What to work on:
Up to and including the line with "add the document", please reproduce the lines below exactly, beginning with the first.

Start of Data

(** X8 (add_new_link, remove_link, reorder_links, save_config): what
    [json.dump] writes after an edit, from what it would have written
    before.  For a configuration as the wizard writes and shows it, with the
    document [JObj kvs], the member "links" is an array; after a successful
    add the document is the same with the new record at the end of that
    array, after the removal of link [k] it is the same without the [k]-th
    element, and after a reorder that returned [True] it is the same with
    the elements at the entered positions; every other member is as it
    was. *)
Theorem edits_in_the_document config w kvs :
  shown_config (store w) config = true ->
  denote (S (length (store w))) (store w) config = Some (JObj kvs) ->
  let written (op : M bool) :=
    denote (S (length (store (after op w)))) (store (after op w)) config in
  let js := json_links kvs in
  json_get "links" kvs = Some (JArr js) /\
  (forall (name url icon : text) rest,
     stdin w = Line name :: Line url :: Line icon :: rest ->
     PyStr.strip name <> "" -> PyStr.strip url <> "" ->
     written (add_new_link config) =
       Some (JObj (json_set "links" (JArr (js ++ [new_record_json name url icon])) kvs))) /\
  (forall (line : text) rest k,
     stdin w = Line line :: rest -> PyStr.int line = Some k ->
     1 <= k <= Z.of_nat (length js) ->
     written (remove_link config) =
       Some (JObj (json_set "links" (JArr (delete (Z.to_nat (k - 1)) js)) kvs))) /\
  (forall (line : text) rest order,
     stdin w = Line line :: rest -> entered_order line = Some order ->
     outcome (reorder_links config) w = Val true ->
     written (reorder_links config) =
       Some (JObj (json_set "links" (JArr (omap (fun i => js !! Z.to_nat i) order)) kvs))).
Proof.
  intros [Hwf (items0 & Hlinks & Hall)]%shown_config_inv Hdoc. cbv zeta.
  destruct (wizard_config_inv _ _ Hwf) as (c & d & items & -> & Hc & Hl & _).
  assert (items0 = items) as ->.
  { unfold links_of in Hlinks. rewrite Hc, Hl in Hlinks. congruence. }
  split_and!.
  - apply (document_links w c d items kvs Hwf Hc Hl Hdoc).
  - intros name url icon rest. by apply (add_new_link_document w c d items kvs).
  - intros line rest k. by apply (remove_link_document w c d items kvs).
  - intros line rest order. by apply (reorder_links_document w c d items kvs).
Qed.

Lemma fmap_entered k line r :
  (fun kv => (kv.1, json_of_scalar kv.2)) <$> entered k line r =
    json_entered k line ((fun kv => (kv.1, json_of_scalar kv.2)) <$> r).
Proof.
  unfold entered, json_entered. destruct (PyStr.eqb (PyStr.strip line) ""); [done|].
  apply (fmap_dict_set json_of_scalar).
Qed.
(** * The smart-home agent worker: entity search and light control

    A shallow embedding of the [HomeAssistant] class of [agent_worker.py]:
    the REST calls it makes, the fuzzy device search and the
    write-then-read-back light command.

    Python values that come out of [response.json()] are kept dynamically
    typed ([jvalue]); the operations the code applies to them (subscript,
    [.get], [.lower()], iteration) raise as the interpreter does.  The
    platform is the only source of effects: every HTTP request is appended
    to a trace, and what the platform answers may depend on all the requests
    it has seen. *)

From Stdlib Require Import ZArith Lia Ascii String.
From stdpp Require Import base strings list pretty sorting.

#[local] Set Warnings "-register-all".

Local Open Scope string_scope.
Local Open Scope Z_scope.

(** ** Python values *)

(** What [json.loads] can produce.  A float is kept as mantissa and binary
    exponent; a dict is the list of its items in insertion order (its keys
    are distinct, a lookup reads the first item with the key). *)
Inductive jvalue : Type :=
  | JNull
  | JBool (b : bool)
  | JInt (n : Z)
  | JFloat (m e : Z)
  | JStr (s : string)
  | JArr (items : list jvalue)
  | JObj (fields : list (string * jvalue)).

(** [type(v).__name__] *)
Definition type_name (v : jvalue) : string :=
  match v with
  | JNull => "NoneType"
  | JBool _ => "bool"
  | JInt _ => "int"
  | JFloat _ _ => "float"
  | JStr _ => "str"
  | JArr _ => "list"
  | JObj _ => "dict"
  end.

(** ** Exceptions *)

(** An exception instance: its class and what [str(e)] gives. *)
Record exception : Type := Exception { exn_class : string; exn_str : string }.

Inductive result (A : Type) : Type :=
  | Ok (a : A)
  | Raise (e : exception).
Arguments Ok {A} a.
Arguments Raise {A} e.

Definition rbind {A B} (m : result A) (k : A -> result B) : result B :=
  match m with
  | Ok a => k a
  | Raise e => Raise e
  end.

Declare Scope result_scope.
Delimit Scope result_scope with result.
Notation "'let?' x := m 'in' k" := (rbind m (fun x => k))
  (at level 10, x name, m at level 100, k at level 200) : result_scope.

(** The line character of the f-strings. *)
Definition nl : string := String (ascii_of_nat 10) EmptyString.

(** ** Operations on dynamically typed values *)

Fixpoint assoc (key : string) (fields : list (string * jvalue)) : option jvalue :=
  match fields with
  | [] => None
  | (k, v) :: rest => if String.eqb k key then Some v else assoc key rest
  end.

(** [v[key]] for a string key (messages as CPython 3.11 words them). *)
Definition getitem (v : jvalue) (key : string) : result jvalue :=
  match v with
  | JObj fields =>
      match assoc key fields with
      | Some x => Ok x
      | None => Raise (Exception "KeyError" ("'" +:+ key +:+ "'"))
      end
  | JArr _ =>
      Raise (Exception "TypeError" "list indices must be integers or slices, not str")
  | JStr _ =>
      Raise (Exception "TypeError" "string indices must be integers, not 'str'")
  | _ =>
      Raise (Exception "TypeError" ("'" +:+ type_name v +:+ "' object is not subscriptable"))
  end.

(** [v.get(key, default)] *)
Definition get (v : jvalue) (key : string) (default : jvalue) : result jvalue :=
  match v with
  | JObj fields =>
      match assoc key fields with
      | Some x => Ok x
      | None => Ok default
      end
  | _ =>
      Raise (Exception "AttributeError"
               ("'" +:+ type_name v +:+ "' object has no attribute 'get'"))
  end.

(** The receiver of [v.lower()]: only a [str] has the method. *)
Definition expect_str (v : jvalue) : result string :=
  match v with
  | JStr s => Ok s
  | _ =>
      Raise (Exception "AttributeError"
               ("'" +:+ type_name v +:+ "' object has no attribute 'lower'"))
  end.

Fixpoint chars (s : string) : list jvalue :=
  match s with
  | EmptyString => []
  | String c rest => JStr (String c EmptyString) :: chars rest
  end.

(** [for x in v]: the values the loop variable takes. *)
Definition iterate (v : jvalue) : result (list jvalue) :=
  match v with
  | JArr items => Ok items
  | JObj fields => Ok (map (fun kv => JStr (fst kv)) fields)
  | JStr s => Ok (chars s)
  | _ =>
      Raise (Exception "TypeError" ("'" +:+ type_name v +:+ "' object is not iterable"))
  end.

End of Data

Result of the task:
(** X8 (add_new_link, remove_link, reorder_links, save_config): what
    [json.dump] writes after an edit, from what it would have written
    before.  For a configuration as the wizard writes and shows it, with the
    document [JObj kvs], the member "links" is an array; after a successful
    add the document is the same with the new record at the end of that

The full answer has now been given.